EXERCISE DETAILS :: Find the line with "rewrite Hnew2, Hnew1, <-!app_assoc." and the line with "numeric one; at" in the entries below; output exactly those two lines, every line between them, and no others.

Collected data entries

(** What [_export_word_to_pdf] leaves behind. *)
Lemma export_word_to_pdf_run s :
  ∃ new, events (_export_word_to_pdf env s).2 = events s ++ new
    ∧ pdf_calls new = []
    ∧ appendices_added (_export_word_to_pdf env s).2 = appendices_added s
    ∧ ∀ w, (_export_word_to_pdf env s).1 = Return w →
        Export w ∈ new ∧ w ∈ files (_export_word_to_pdf env s).2.
Proof.
  pose proof (same_appendices_export env s) as Hsame.
  destruct (no_pdf_calls_export s) as (new & Hnew & Hcalls).
  exists new. split_and!; [done..|].
  intros w. revert Hnew. clear Hsame.
  unfold _export_word_to_pdf, call_export_as_pdf. py_unfold.
  destruct (no_pdf_calls_create_temp_directory s) as (new0 & Hnew0 & _).
  destruct (create_temp_directory env s) as [[d|e] s1]; simpl in *; [|done].
  destruct (export_as_pdf _ _ _) as [[b|e] [wm fs]]; simpl; [|done].
  case_bool_decide as Hin; destruct b; simpl; try done.
  rewrite Hnew0, <-app_assoc. intros Hnew%app_inv_head [= <-].
  split; [|done]. rewrite <-Hnew. set_solver.
Qed.

(** The calls [_replace_blank_pages] makes. *)
Lemma replace_blank_pages_calls w output_path s :
  let r := _replace_blank_pages env w output_path s in
  let out := chosen_output env output_path s in
  ∃ new, events r.2 = events s ++ new
    ∧ (pdf_calls new = expected_calls w out (appendices_added s)
       ∨ pdf_calls new = [Copy w out] ∧ ∃ e, r.1 = Raise e)
    ∧ ∀ p, r.1 = Return p →
        p = out ∧ pdf_calls new = expected_calls w out (appendices_added s).
Proof.
  intros r out. subst r. rewrite replace_blank_pages_run. fold out. cbv zeta.
  case_bool_decide.
  2:{ exists [Copy w out]. split_and!; [done|right; eauto|done]. }
  destruct (copy_error env w out).
  { exists [Copy w out]. split_and!; [done|right; eauto|done]. }
  unfold expected_calls.
  destruct (appendices_added s) as [|a l] eqn:Hl.
  { exists [Copy w out]. split_and!; [done|by left|by intros p [= <-]]. }
  destruct (merge_pdfs_events env (w :: (pdf_path <$> a :: l)) out
              (set_files ({[out]} ∪ files s) (emit (Copy w out) s)))
    as (logs & Hev & Hlogs).
  exists (Copy w out :: Merge (w :: (pdf_path <$> a :: l)) out :: logs).
  assert (pdf_calls
            (Copy w out :: Merge (w :: (pdf_path <$> a :: l)) out :: logs)
          = [Copy w out; Merge (w :: (pdf_path <$> a :: l)) out]) as Hcalls.
  { unfold pdf_calls in *. rewrite !filter_cons. simpl. by rewrite Hlogs. }
  split_and!.
  - cbn [snd]. rewrite Hev. cbn [events set_files emit].
    by rewrite <-app_assoc.
  - by left.
  - cbn [fst]. destruct (merge_pdfs _ _ _ _).1; [|done]. by intros p [= <-].
Qed.

(** The whole of [create_final_pdf], in terms of its two phases. *)
Lemma create_final_pdf_run output_path s :
  create_final_pdf env output_path s =
  match _export_word_to_pdf env s with
  | (Raise e, s1) => final_error e s1
  | (Return w, s1) =>
      match _replace_blank_pages env w output_path s1 with
      | (Raise e, s2) => final_error e s2
      | (Return final, s2) =>
          let done :=
            Log INFO ("Created final PDF: " +:+ path_str final) in
          if bool_decide (w ∈ files s2) then
            match unlink_error env w with
            | Some e => final_error e s2
            | None =>
                (Return final, emit done (set_files (files s2 ∖ {[w]}) s2))
            end
          else (Return final, emit done s2)
      end
  end.
Proof.
  unfold create_final_pdf, unlink, final_error. py_unfold.
  destruct (_export_word_to_pdf env s) as [[w|e] s1]; [|done].
  destruct (_replace_blank_pages env w output_path s1) as [[final|e] s2];
    [|done].
  simpl. case_bool_decide; [|done]. by destruct (unlink_error env w).
Qed.

(** C5: a run of [create_final_pdf] that gets as far as writing copies the
    exported PDF to the output path and then calls [merge_pdfs], once, on
    the exported PDF followed by the source paths of the added appendices in
    the order they were added, with the same output path; it makes that call
    only when an appendix was added, and always when one was added and the
    copy went through; a run that returns made exactly these calls. *)
Theorem create_final_pdf_copies_then_merges output_path s :
  let r := create_final_pdf env output_path s in
  ∃ new, events r.2 = events s ++ new
    ∧ (pdf_calls new = [] ∧ (∃ e, r.1 = Raise e)
       ∨ ∃ w out, Export w ∈ new ∧
           (pdf_calls new = expected_calls w out (appendices_added s)
            ∨ pdf_calls new = [Copy w out] ∧ ∃ e, r.1 = Raise e))
    ∧ ∀ final, r.1 = Return final →
        ∃ w, Export w ∈ new
          ∧ pdf_calls new = expected_calls w final (appendices_added s).
Proof.
  intros r. subst r. rewrite create_final_pdf_run. unfold final_error.
  destruct (export_word_to_pdf_run s) as (new1 & Hnew1 & Hcalls1 & Happ & Hw).
  destruct (_export_word_to_pdf env s) as [[w|e] s1]; simpl in *.
  2:{ eexists (new1 ++ [_]). rewrite Hnew1, <-app_assoc.
      split_and!; [done|left|done].
      split; [|by eexists]. unfold pdf_calls in *.
      by rewrite filter_app, Hcalls1. }
  destruct (Hw w eq_refl) as [Hexp _]. clear Hw.
  destruct (replace_blank_pages_calls w output_path s1)
    as (new2 & Hnew2 & Hshape & Hret).
  rewrite Happ in Hshape, Hret.
  set (out := chosen_output env output_path s1) in *.
  assert (∀ tail, pdf_calls (new1 ++ new2 ++ [Log ERROR tail])
                  = pdf_calls new2) as Herr.
  { intros tail. unfold pdf_calls in *.
    rewrite !filter_app, Hcalls1. simpl. by rewrite app_nil_r. }
  assert (∀ tail, pdf_calls (new1 ++ new2 ++ [Log INFO tail])
                  = pdf_calls new2) as Hinfo.
  { intros tail. unfold pdf_calls in *.
    rewrite !filter_app, Hcalls1. simpl. by rewrite app_nil_r. }
  destruct (_replace_blank_pages env w output_path s1) as [[final|e] s2];
    simpl in *.
  2:{ eexists (new1 ++ new2 ++ [_]).
      rewrite Hnew2, Hnew1, <-!app_assoc.
      split_and!; [done| |done]. right. exists w, out.
      split; [by apply elem_of_app; left|]. rewrite Herr.
      destruct Hshape as [?|[? _]]; [by left|right; eauto]. }
  destruct (Hret final eq_refl) as [-> Hcalls2].
  case_bool_decide; [destruct (unlink_error env w)|]; cbn [fst snd].
  - eexists (new1 ++ new2 ++ [_]). cbn [events emit].
    rewrite Hnew2, Hnew1, <-!app_assoc, Herr.
    split_and!; [done| |done]. right. exists w, out.
    split; [by apply elem_of_app; left|by left].
  - eexists (new1 ++ new2 ++ [_]). cbn [events emit set_files].
    rewrite Hnew2, Hnew1, <-!app_assoc, Hinfo.
    split_and!; [done| |].
    + right. exists w, out. split; [by apply elem_of_app; left|by left].
    + intros ? [= <-]. exists w. split; [by apply elem_of_app; left|done].
  - eexists (new1 ++ new2 ++ [_]). cbn [events emit].
    rewrite Hnew2, Hnew1, <-!app_assoc, Hinfo.
    split_and!; [done| |].
    + right. exists w, out. split; [by apply elem_of_app; left|by left].
    + intros ? [= <-]. exists w. split; [by apply elem_of_app; left|done].
Qed.
End FinalPdf.

Lemma create_final_pdf_copies_then_merges_witness :
  let final := ["home"; "user"; "Documents"; "report_with_appendices.pdf"] in
  (create_final_pdf Fixture.env None Fixture.s2).1 = Return final ∧
  ∃ new,
    events (create_final_pdf Fixture.env None Fixture.s2).2
    = events Fixture.s2 ++ new ∧
    ∃ w, Export w ∈ new ∧
         pdf_calls new
         = [Copy w final; Merge [w; Fixture.a_pdf; Fixture.b_pdf] final].
Proof.
  intros final.
  assert ((create_final_pdf Fixture.env None Fixture.s2).1 = Return final)
    as Hrun by (vm_compute; reflexivity).
  split; [exact Hrun|].
  destruct (create_final_pdf_copies_then_merges Fixture.env None Fixture.s2)
    as (new & Hnew & _ & Hret).
  exists new. split; [exact Hnew|]. exact (Hret final Hrun).
Defined.

(** ** Where the default output goes *)

Section DefaultOutput.
Context {D : Type} `{!DocumentBackend D} (env : Env).
Implicit Types (s : State D) (w : path).

End DefaultOutput.



(** ** Appendix titles *)

(** C7: the first two appendices are titled "Appendix A" and "Appendix B"
    under the alphabetical style and "Appendix 1" and "Appendix 2" under the
    numeric one; at the zero-based index [i] the title is "Appendix "
    followed by the [(i+1)]-th letter of the alphabet, or by the number
    [i + 1]. *)
Theorem generated_titles :
  (∀ p1 p2 : path,
     process_titles "alphabetical" 0 [p1; p2] []
     = ["Appendix A"; "Appendix B"])
  ∧ (∀ p1 p2 : path,
       process_titles "numeric" 0 [p1; p2] [] = ["Appendix 1"; "Appendix 2"])
  ∧ (∀ i c,
       String.get i alphabet = Some c →
       _generate_appendix_title "alphabetical" i
       = "Appendix " +:+ String c "")
  ∧ (∀ i, _generate_appendix_title "numeric" i
          = "Appendix " +:+ pretty (i + 1)%nat).
Proof.
  split_and!.
  - intros p1 p2. vm_compute. reflexivity.
  - intros p1 p2. vm_compute. reflexivity.
  - intros i c Hc.
    do 26 (destruct i as [|i]; [injection Hc as <-; reflexivity|]).
    discriminate Hc.
  - intros i. unfold _generate_appendix_title.
    by rewrite decide_True.
Qed.

Lemma generated_titles_witness :
  String.get 2 alphabet = Some (Ascii.ascii_of_nat 67) ∧
  _generate_appendix_title "alphabetical" 2 = "Appendix C".
Proof.
  split; [reflexivity|].
  destruct generated_titles as (_ & _ & Hletter & _).
  exact (Hletter 2%nat (Ascii.ascii_of_nat 67) eq_refl).
Defined.

(** Past the alphabet the code goes on with two letters. *)
Example title_26 : _generate_appendix_title "alphabetical" 26 = "Appendix AA".
Proof. reflexivity. Qed.

(** ** [validate_appendices] *)

Section Validate.
Context {D : Type} `{!DocumentBackend D} (env : Env).
Implicit Types (s : State D) (a : AppendixData).

Lemma same_files_validate_pdf_file p :
  preserves (@same_files D) (validate_pdf_file env p).
Proof.
  unfold validate_pdf_file, _get_pdf_info.
  frame_with ltac:(by unfold same_files).
Qed.

(** The answer of [validate_pdf_file] depends on the file system only. *)
Lemma validate_pdf_file_outcome p s1 s2 :
  files s1 = files s2 →
  (validate_pdf_file env p s1).1 = (validate_pdf_file env p s2).1.
Proof.
  intros Hfs. unfold validate_pdf_file, _get_pdf_info. py_unfold.
  destruct (exists_error env p); [done|].
  rewrite Hfs. case_bool_decide; simpl; [|done].
  destruct (size_mb_gt _ _); simpl;
    destruct (_ || _); simpl; try done;
    destruct (open_pdf env p) as [[n b]|e]; simpl; try done;
    by case_bool_decide.
Qed.

(** The backend of the repository never reports an invalid file: it
    raises instead. *)
Lemma validate_pdf_file_valid p s r :
  (validate_pdf_file env p s).1 = Return r → valid r = true.
Proof.
  unfold validate_pdf_file, _get_pdf_info. py_unfold.
  destruct (exists_error env p); [done|].
  case_bool_decide; simpl; [|done].
  destruct (size_mb_gt _ _); simpl;
    destruct (_ || _); simpl; try done;
    destruct (open_pdf env p) as [[n b]|e]; simpl; try done;
    try (by case_bool_decide); by intros [= <-].
Qed.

SOLUTION BELOW ::
      rewrite Hnew2, Hnew1, <-!app_assoc.
      split_and!; [done| |done]. right. exists w, out.
      split; [by apply elem_of_app; left|]. rewrite Herr.
      destruct Hshape as [?|[? _]]; [by left|right; eauto]. }
  destruct (Hret final eq_refl) as [-> Hcalls2].
  case_bool_decide; [destruct (unlink_error env w)|]; cbn [fst snd].
  - eexists (new1 ++ new2 ++ [_]). cbn [events emit].
    rewrite Hnew2, Hnew1, <-!app_assoc, Herr.
    split_and!; [done| |done]. right. exists w, out.
    split; [by apply elem_of_app; left|by left].
  - eexists (new1 ++ new2 ++ [_]). cbn [events emit set_files].
    rewrite Hnew2, Hnew1, <-!app_assoc, Hinfo.
    split_and!; [done| |].
    + right. exists w, out. split; [by apply elem_of_app; left|by left].
    + intros ? [= <-]. exists w. split; [by apply elem_of_app; left|done].
  - eexists (new1 ++ new2 ++ [_]). cbn [events emit].
    rewrite Hnew2, Hnew1, <-!app_assoc, Hinfo.
    split_and!; [done| |].
    + right. exists w, out. split; [by apply elem_of_app; left|by left].
    + intros ? [= <-]. exists w. split; [by apply elem_of_app; left|done].
Qed.
End FinalPdf.

Lemma create_final_pdf_copies_then_merges_witness :
  let final := ["home"; "user"; "Documents"; "report_with_appendices.pdf"] in
  (create_final_pdf Fixture.env None Fixture.s2).1 = Return final ∧
  ∃ new,
    events (create_final_pdf Fixture.env None Fixture.s2).2
    = events Fixture.s2 ++ new ∧
    ∃ w, Export w ∈ new ∧
         pdf_calls new
         = [Copy w final; Merge [w; Fixture.a_pdf; Fixture.b_pdf] final].
Proof.
  intros final.
  assert ((create_final_pdf Fixture.env None Fixture.s2).1 = Return final)
    as Hrun by (vm_compute; reflexivity).
  split; [exact Hrun|].
  destruct (create_final_pdf_copies_then_merges Fixture.env None Fixture.s2)
    as (new & Hnew & _ & Hret).
  exists new. split; [exact Hnew|]. exact (Hret final Hrun).
Defined.

(** ** Where the default output goes *)

Section DefaultOutput.
Context {D : Type} `{!DocumentBackend D} (env : Env).
Implicit Types (s : State D) (w : path).

End DefaultOutput.



(** ** Appendix titles *)

(** C7: the first two appendices are titled "Appendix A" and "Appendix B"
    under the alphabetical style and "Appendix 1" and "Appendix 2" under the
    numeric one; at the zero-based index [i] the title is "Appendix "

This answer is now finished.